Sipp providers unlikely to meet pension switching deadlines

Sipp providers unlikely to meet pension switching deadlines

Dentons Pensions has warned self-invested personal pension (Sipp) providers could fail the new standards for pension switching announced last week.

The Transfers and Re-registration Industry Group (TRIG), made up of 10 trade bodies, published a framework which proposes a 14-day maximum limit for cash transactions and 15 days for occupational scheme transfers.

Where there are multiple counterparties, such as schemes with multiple fund managers, it will be appropriate for providers to follow a step-by-step standard in which organisations should take a maximum two full business days for completing each of their own steps in all transfer and re-registration processes.

Martin Tilley, director of technical services at Dentons, welcomed the publication of the framework, but argued that it doesn’t consider the specificities of the Sipp market, and makes no reference to transfers to small self-administered schemes (Ssas).

He told FTAdviser that requesting the registered status of a scheme from HM Revenue & Customs (HMRC), for a scam check for example, can take upwards of 15 working days already.

He said: “These transfers will miss the deadlines [of the framework] and whilst we can record good reasons why they do, firms that undertake a higher proportion of these transfers (full Sipp providers for example) will have a higher proportion missing the deadlines.”

Also, if a transfer between Sipps involves physical property it will also increase the timescale of the process.

Property in a Sipp is typically held as an asset of the scheme, and if it is re-registered to a new scheme, it is treated as a sale and requires an independent valuation, and involvement of the lender if there is any borrowing against the property.

Mr Tilley argued that if TRIG publishes data on the performance of providers without explanation this can "have a detrimental impact to these firms," and the trade bodies should provide “some clarity around the collection and use of this data”.

Tom McPhail, head of policy at Hargreaves Lansdown and chairman of TRIG, said that Mr Tilley has legitimate concerns.

He said: "Where a firm has a high level of non-standard transactions which cause delays I would expect that to be recognised in any analysis of their performance against the framework standards."

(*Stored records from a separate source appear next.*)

Lemma output_layer_ok t label raw output_spikes net :
  wf_network net ->
  length raw = n_output net ->
  length output_spikes = n_output net ->
  let cur := gated_net_current label (stdp_enabled net) raw in
  output_layer t label raw output_spikes net =
    (set_output_neurons (stepped_neurons (dt net) cur (output_neurons net)) net,
     Ok (spike_flags (dt net) cur (output_neurons net),
         record_spikes t (spike_flags (dt net) cur (output_neurons net))
           output_spikes)).
Proof.
  intros Hwf Hrl Hsl cur. rewrite output_layer_is_layer_loop.
  apply layer_loop_ok; try reflexivity.
  - intros []; reflexivity.
  - intros l idx Hl Hidx. rewrite output_net_current_ok; [reflexivity | |].
    + exact Hrl.
    + cbn. rewrite <- (wf_output_len _ Hwf). exact Hidx.
  - apply (wf_output_ok _ Hwf).
  - rewrite (wf_output_len _ Hwf). exact Hsl.
Qed.

(** ** A plasticity pass *)

Lemma updated_upto_0 n_post F l : updated_upto 0 n_post F l = l.
Proof.
  unfold updated_upto. apply list_eq. intros i.
  rewrite list_lookup_imap. destruct (l !! i); cbn; [| reflexivity].
  destruct (decide (i < 0)%nat); [lia | reflexivity].
Qed.

Lemma updated_upto_all n_post F l k :
  (length l <= k)%nat -> updated_upto k n_post F l = updated_synapses n_post F l.
Proof.
  intros Hk. unfold updated_upto, updated_synapses. apply list_eq. intros i.
  rewrite !list_lookup_imap. destruct (l !! i) eqn:E; cbn; [| reflexivity].
  assert (i < length l)%nat by (apply lookup_lt_is_Some; eauto).
  destruct (decide (i < k)%nat); [reflexivity | lia].
Qed.

Lemma updated_upto_lookup_ge n_post F l k i :
  (k <= i)%nat -> updated_upto k n_post F l !! i = l !! i.
Proof.
  intros Hk. unfold updated_upto. rewrite list_lookup_imap.
  destruct (l !! i); cbn; [| reflexivity].
  destruct (decide (i < k)%nat); [lia | reflexivity].
Qed.

Lemma flat_index_div_mod (n_post i j : nat) :
  (j < n_post)%nat ->
  ((i * n_post + j) / n_post = i)%nat /\ ((i * n_post + j) mod n_post = j)%nat.
Proof.
  intros Hj. split.
  - rewrite Nat.div_add_l by lia. rewrite Nat.div_small by lia. lia.
  - rewrite Nat.add_comm, Nat.Div0.mod_add. apply Nat.mod_small. lia.
Qed.

Lemma updated_upto_S n_post F l i j syn :
  (j < n_post)%nat ->
  l !! (i * n_post + j)%nat = Some syn ->
  <[(i * n_post + j)%nat := F i j syn]>
    (updated_upto (i * n_post + j) n_post F l) =
    updated_upto (S (i * n_post + j)) n_post F l.
Proof.
  intros Hj Hsyn. apply list_eq. intros k.
  assert (Hlen : (i * n_post + j < length l)%nat)
    by (apply lookup_lt_is_Some; eauto).
  destruct (flat_index_div_mod n_post i j Hj) as [Hd Hm].
  destruct (decide (k = i * n_post + j)%nat) as [-> | Hne].
  - rewrite list_lookup_insert_eq
      by (unfold updated_upto; rewrite length_imap; exact Hlen).
    unfold updated_upto. rewrite list_lookup_imap, Hsyn. cbn.
    destruct (decide (i * n_post + j < S (i * n_post + j))%nat); [| lia].
    rewrite Hd, Hm. reflexivity.
  - rewrite list_lookup_insert_ne by congruence.
    unfold updated_upto. rewrite !list_lookup_imap.
    destruct (l !! k); cbn; [| reflexivity].
    destruct (decide (k < i * n_post + j)%nat),
      (decide (k < S (i * n_post + j))%nat); try reflexivity; lia.
Qed.

Section SynapseLoop.

Variable synapses : STDP_Network -> list STDP_Synapse.
Variable set_synapses : list STDP_Synapse -> STDP_Network -> STDP_Network.
Hypothesis get_set : forall l s, synapses (set_synapses l s) = l.
Hypothesis set_set :
  forall l l' s, set_synapses l' (set_synapses l s) = set_synapses l' s.
Hypothesis set_get : forall s, set_synapses (synapses s) s = s.

Variables n_pre n_post : STDP_Network -> nat.
Hypothesis n_pre_set : forall l s, n_pre (set_synapses l s) = n_pre s.
Hypothesis n_post_set : forall l s, n_post (set_synapses l s) = n_post s.

Variable body : STDP_Network -> nat -> nat -> Py STDP_Synapse unit.
Variable F : nat -> nat -> STDP_Synapse -> STDP_Synapse.
Variable net : STDP_Network.
Hypothesis synapses_len :
  length (synapses net) = (n_pre net * n_post net)%nat.
Hypothesis body_ok :
  forall l i j syn,
    (i < n_pre net)%nat -> (j < n_post net)%nat ->
    synapses net !! (i * n_post net + j)%nat = Some syn ->
    body (set_synapses l net) i j syn = (F i j syn, Ok tt).

Lemma synapse_loop_ok :
  synapse_loop synapses set_synapses n_pre n_post body net =
    (set_synapses (updated_synapses (n_post net) F (synapses net)) net, Ok tt).
Proof.
  unfold synapse_loop, bind at 1, get at 1.
  set (outer := fun i : nat => _).
  destruct (for_each_range_ok
    (fun i s => s = set_synapses
                      (updated_upto (i * n_post net) (n_post net) F
                         (synapses net)) net)
    outer (n_pre net) net) as (s & E & ->).
  - cbn. rewrite updated_upto_0, set_get. reflexivity.
  - intros i s Hi ->. subst outer. cbv beta.
    unfold bind at 1, get at 1. rewrite n_post_set.
    set (inner := fun j : nat => _).
    destruct (for_each_range_ok
      (fun j s => s = set_synapses
                        (updated_upto (i * n_post net + j) (n_post net) F
                           (synapses net)) net)
      inner (n_post net)
      (set_synapses (updated_upto (i * n_post net) (n_post net) F
                       (synapses net)) net)) as (s & E & ->).
    + rewrite Nat.add_0_r. reflexivity.
    + intros j s Hj ->. subst inner. cbv beta.
      unfold bind at 1, get at 1, zoom, at_index.
      rewrite get_set, n_post_set, updated_upto_lookup_ge by lia.
      destruct (proj2 (lookup_lt_is_Some (synapses net)
                         (i * n_post net + j))) as [syn Hsyn].
      { rewrite synapses_len. apply flat_index_lt; assumption. }
      rewrite Hsyn, (body_ok _ i j syn Hi Hj Hsyn), set_set.
      rewrite (updated_upto_S _ _ _ _ _ _ Hj Hsyn).
      eexists. split; [reflexivity |].
      replace (i * n_post net + S j)%nat with (S (i * n_post net + j))
        by lia. reflexivity.
    + exists (set_synapses
                (updated_upto (i * n_post net + n_post net) (n_post net) F
                   (synapses net)) net).
      split; [exact E |].
      replace (S i * n_post net)%nat with (i * n_post net + n_post net)%nat
        by lia. reflexivity.
  - rewrite E, updated_upto_all by (rewrite synapses_len; lia). reflexivity.
Qed.

End SynapseLoop.

Lemma plasticity_ih_is_synapse_loop input_spike_flags hidden_spike_flags :
  plasticity_ih input_spike_flags hidden_spike_flags =
    synapse_loop synapses_ih set_synapses_ih n_input n_hidden
      (fun self i_idx h_idx =>
         pre <- lift (index input_spike_flags i_idx) ;;
         post <- lift (index hidden_spike_flags h_idx) ;;
         update_traces (dt self) pre post).
Proof. reflexivity. Qed.

Lemma plasticity_ho_is_synapse_loop label hidden_spike_flags
    output_spike_flags :
  plasticity_ho label hidden_spike_flags output_spike_flags =
    synapse_loop synapses_ho set_synapses_ho n_hidden n_output
      (fun self h_idx o_idx =>
         update_ho_synapse label (dt self) hidden_spike_flags
           output_spike_flags h_idx o_idx).
Proof. reflexivity. Qed.

Lemma flag_at_lookup flags k :
  (k < length flags)%nat -> flags !! k = Some (flag_at flags k).
Proof.
  intros Hk. unfold flag_at.
  destruct (proj2 (lookup_lt_is_Some flags k) Hk) as [b ->]. reflexivity.
Qed.

Lemma update_ho_synapse_ok label d hidden_spike_flags output_spike_flags
    h_idx o_idx s :
  (h_idx < length hidden_spike_flags)%nat ->
  (o_idx < length output_spike_flags)%nat ->
  synapse_ok s ->
  update_ho_synapse label d hidden_spike_flags output_spike_flags
    h_idx o_idx s =
    (ho_update label d (flag_at hidden_spike_flags h_idx)
       (flag_at output_spike_flags o_idx) o_idx s, Ok tt).
Proof.
  intros Hh Ho [Hp Hm].
  unfold update_ho_synapse, ho_update, bind, lift, modify, ret.
  rewrite (index_ok _ _ _ (flag_at_lookup _ _ Hh)).
  rewrite (index_ok _ _ _ (flag_at_lookup _ _ Ho)).
  destruct label as [l |].
  - destruct (is_label o_idx l).
    + rewrite update_traces_stdp_update by assumption.
      destruct (flag_at hidden_spike_flags h_idx),
        (flag_at output_spike_flags o_idx); reflexivity.
    + destruct (flag_at hidden_spike_flags h_idx),
        (flag_at output_spike_flags o_idx); reflexivity.
  - rewrite update_traces_stdp_update by assumption. reflexivity.
Qed.

Lemma plasticity_ih_ok input_spike_flags hidden_spike_flags net :
  wf_network net ->
  length input_spike_flags = n_input net ->
  length hidden_spike_flags = n_hidden net ->
  plasticity_ih input_spike_flags hidden_spike_flags net =
    (set_synapses_ih
       (updated_synapses (n_hidden net)
          (fun i_idx h_idx =>
             stdp_update (dt net) (flag_at input_spike_flags i_idx)
               (flag_at hidden_spike_flags h_idx))
          (synapses_ih net)) net, Ok tt).
Proof.
  intros Hwf Hi Hh. rewrite plasticity_ih_is_synapse_loop.
  apply synapse_loop_ok; try reflexivity.
  - intros []; reflexivity.
  - apply (wf_ih_len _ Hwf).
  - intros l i h syn Hil Hhl Hsyn.
    pose proof (Forall_lookup_1 _ _ _ _ (wf_ih_ok _ Hwf) Hsyn) as [Hp Hm].
    unfold bind, lift.
    rewrite (index_ok _ _ _ (flag_at_lookup input_spike_flags i ltac:(lia))).
    rewrite (index_ok _ _ _ (flag_at_lookup hidden_spike_flags h ltac:(lia))).
    rewrite update_traces_stdp_update by assumption. reflexivity.
Qed.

He noted, however, that the way the data will be published to the market has yet to be defined, and that it will be developed with the establishment of the ongoing governance regime of the platform.

This will be devolved after the industry group chooses a firm to provide this service.

TRIG published a request for proposal for organisations interested in participating in the ongoing governance of the framework, with a deadline for submissions of 31 August.

Created in 2016, TRIG aims to improve the customer experience by identifying and encouraging good practice so outlying firms improve their own processes in the defined contribution space.

The 10 trade associations involved include the Association of British Insurers, the Investment Association, the Pensions & Lifetime Savings Association and the Personal Investment Management & Financial Advice Assocation (Pimfa).